▶ [Problem to solve]: Please print all of the entries, matching them exactly.

******************************

Lemma sent_within_limit_restarts_witness : exists fs s ch,
  rtc (life_step channelsEncode channelsDecode (fun _ _ _ => true) 16384) (∅, freshLimiter) (fs, s) /\
  dl_dnChannelMap s !! 9 = Some ch /\ m_sentClientMap ch !! 7 = Some 16384 /\
  default 0 (m_sentClientMap ch !! 7) <= accepted_receipt ch 1 7 + 1000 + 16384.
Proof.
  destruct (restart channelsEncode channelsDecode 5 ∅ pieceSent) as [fs s] eqn:Er.
  pose proof (restarted_state 5 ∅ pieceSent) as Hs. rewrite Er in Hs. cbn [snd] in Hs.
  assert (rtc (life_step channelsEncode channelsDecode (fun _ _ _ => true) 16384) (∅, freshLimiter) (fs, announce s)) as Hr.
  { eapply rtc_l; [eapply life_session, session_call, (call_add _ freshLimiter 9 100 50 [1; 2; 3] [7] false 0 sampleAdd eq_refl)|].
    eapply rtc_l.
    { eapply life_session, (session_serve _ _ sampleAdd 9 7 16384 (Some no_error) (checkDownloadLimit 7 9 sampleAdd).2);
        [vm_compute; reflexivity|lia]. }
    eapply rtc_l; [apply (life_restart _ _ _ _ 5)|]. fold pieceSent. rewrite Er.
    apply rtc_once, life_session, session_call, (call_add _ s 9 100 50 [1; 2; 3] [7] false 0).
    unfold addChannelInfo. subst s. by cbn [dl_isDestructing dl_dnChannelMap]. }
  destruct (dl_dnChannelMap (announce s) !! 9) as [ch|] eqn:Ech; [|subst s; vm_compute in Ech; discriminate Ech].
  exists fs, (announce s), ch. split; [exact Hr|]. split; [exact Ech|]. split.
  - subst s. vm_compute in Ech. injection Ech as <-. vm_compute. reflexivity.
  - apply (sent_within_limit_restarts channelsEncode channelsDecode (fun _ _ _ => true) 16384 ∅ freshLimiter fs (announce s)
             channelsDecode_encode) with (id := 9); [split; reflexivity|cbn; lia|lia|exact Hr|left; exact Ech].
Defined.

(** Before the restart the client is refused until it signs another receipt, and after it
    too.  Two restarts without an announcement in between lose the channel: what is only
    in the backup is not saved.  A process that dies saves nothing.  In both cases the
    client gets the credit again. *)
Example credit_after_restarts :
  let refused s := (checkDownloadLimit 7 9 s).1 = (false, Some sirius_receipt_size_too_small) in
  let '(fs, once) := restart channelsEncode channelsDecode 5 ∅ pieceSent in
  let '(_, twice) := restart channelsEncode channelsDecode 6 fs once in
  let '(_, died) := restartAfterDeath channelsDecode 5 ∅ pieceSent in
  refused pieceSent /\ refused (announce once) /\
  (checkDownloadLimit 7 9 (announce twice)).1 = (true, Some no_error) /\
  (checkDownloadLimit 7 9 (announce died)).1 = (true, Some no_error).
Proof.
  cbv zeta. destruct (restart channelsEncode channelsDecode 5 ∅ pieceSent) as [fs once] eqn:E1.
  pose proof (restarted_state 5 ∅ pieceSent) as H1. rewrite E1 in H1. cbn [snd] in H1.
  destruct (restart channelsEncode channelsDecode 6 fs once) as [fs2 twice] eqn:E2.
  pose proof (restarted_state 6 fs once) as H2. rewrite E2 in H2. cbn [snd] in H2. clear E1 E2. subst.
  destruct (restartAfterDeath channelsDecode 5 ∅ pieceSent) as [fs3 died] eqn:E3. vm_compute in E3. injection E3 as <- <-.
  vm_compute. repeat split.
Qed.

******************************

▶ [Answer for this exercise]:
Lemma sent_within_limit_restarts_witness : exists fs s ch,
  rtc (life_step channelsEncode channelsDecode (fun _ _ _ => true) 16384) (∅, freshLimiter) (fs, s) /\
  dl_dnChannelMap s !! 9 = Some ch /\ m_sentClientMap ch !! 7 = Some 16384 /\
  default 0 (m_sentClientMap ch !! 7) <= accepted_receipt ch 1 7 + 1000 + 16384.
Proof.
  destruct (restart channelsEncode channelsDecode 5 ∅ pieceSent) as [fs s] eqn:Er.
  pose proof (restarted_state 5 ∅ pieceSent) as Hs. rewrite Er in Hs. cbn [snd] in Hs.
  assert (rtc (life_step channelsEncode channelsDecode (fun _ _ _ => true) 16384) (∅, freshLimiter) (fs, announce s)) as Hr.
  { eapply rtc_l; [eapply life_session, session_call, (call_add _ freshLimiter 9 100 50 [1; 2; 3] [7] false 0 sampleAdd eq_refl)|].
    eapply rtc_l.
    { eapply life_session, (session_serve _ _ sampleAdd 9 7 16384 (Some no_error) (checkDownloadLimit 7 9 sampleAdd).2);
        [vm_compute; reflexivity|lia]. }
    eapply rtc_l; [apply (life_restart _ _ _ _ 5)|]. fold pieceSent. rewrite Er.
    apply rtc_once, life_session, session_call, (call_add _ s 9 100 50 [1; 2; 3] [7] false 0).
    unfold addChannelInfo. subst s. by cbn [dl_isDestructing dl_dnChannelMap]. }
  destruct (dl_dnChannelMap (announce s) !! 9) as [ch|] eqn:Ech; [|subst s; vm_compute in Ech; discriminate Ech].
  exists fs, (announce s), ch. split; [exact Hr|]. split; [exact Ech|]. split.
  - subst s. vm_compute in Ech. injection Ech as <-. vm_compute. reflexivity.
  - apply (sent_within_limit_restarts channelsEncode channelsDecode (fun _ _ _ => true) 16384 ∅ freshLimiter fs (announce s)
             channelsDecode_encode) with (id := 9); [split; reflexivity|cbn; lia|lia|exact Hr|left; exact Ech].
Defined.

(** Before the restart the client is refused until it signs another receipt, and after it
    too.  Two restarts without an announcement in between lose the channel: what is only
    in the backup is not saved.  A process that dies saves nothing.  In both cases the
    client gets the credit again. *)
Example credit_after_restarts :
  let refused s := (checkDownloadLimit 7 9 s).1 = (false, Some sirius_receipt_size_too_small) in
  let '(fs, once) := restart channelsEncode channelsDecode 5 ∅ pieceSent in
  let '(_, twice) := restart channelsEncode channelsDecode 6 fs once in
  let '(_, died) := restartAfterDeath channelsDecode 5 ∅ pieceSent in
  refused pieceSent /\ refused (announce once) /\
  (checkDownloadLimit 7 9 (announce twice)).1 = (true, Some no_error) /\
  (checkDownloadLimit 7 9 (announce died)).1 = (true, Some no_error).
Proof.
  cbv zeta. destruct (restart channelsEncode channelsDecode 5 ∅ pieceSent) as [fs once] eqn:E1.
  pose proof (restarted_state 5 ∅ pieceSent) as H1. rewrite E1 in H1. cbn [snd] in H1.
  destruct (restart channelsEncode channelsDecode 6 fs once) as [fs2 twice] eqn:E2.
  pose proof (restarted_state 6 fs once) as H2. rewrite E2 in H2. cbn [snd] in H2. clear E1 E2. subst.
  destruct (restartAfterDeath channelsDecode 5 ∅ pieceSent) as [fs3 died] eqn:E3. vm_compute in E3. injection E3 as <- <-.
  vm_compute. repeat split.
Qed.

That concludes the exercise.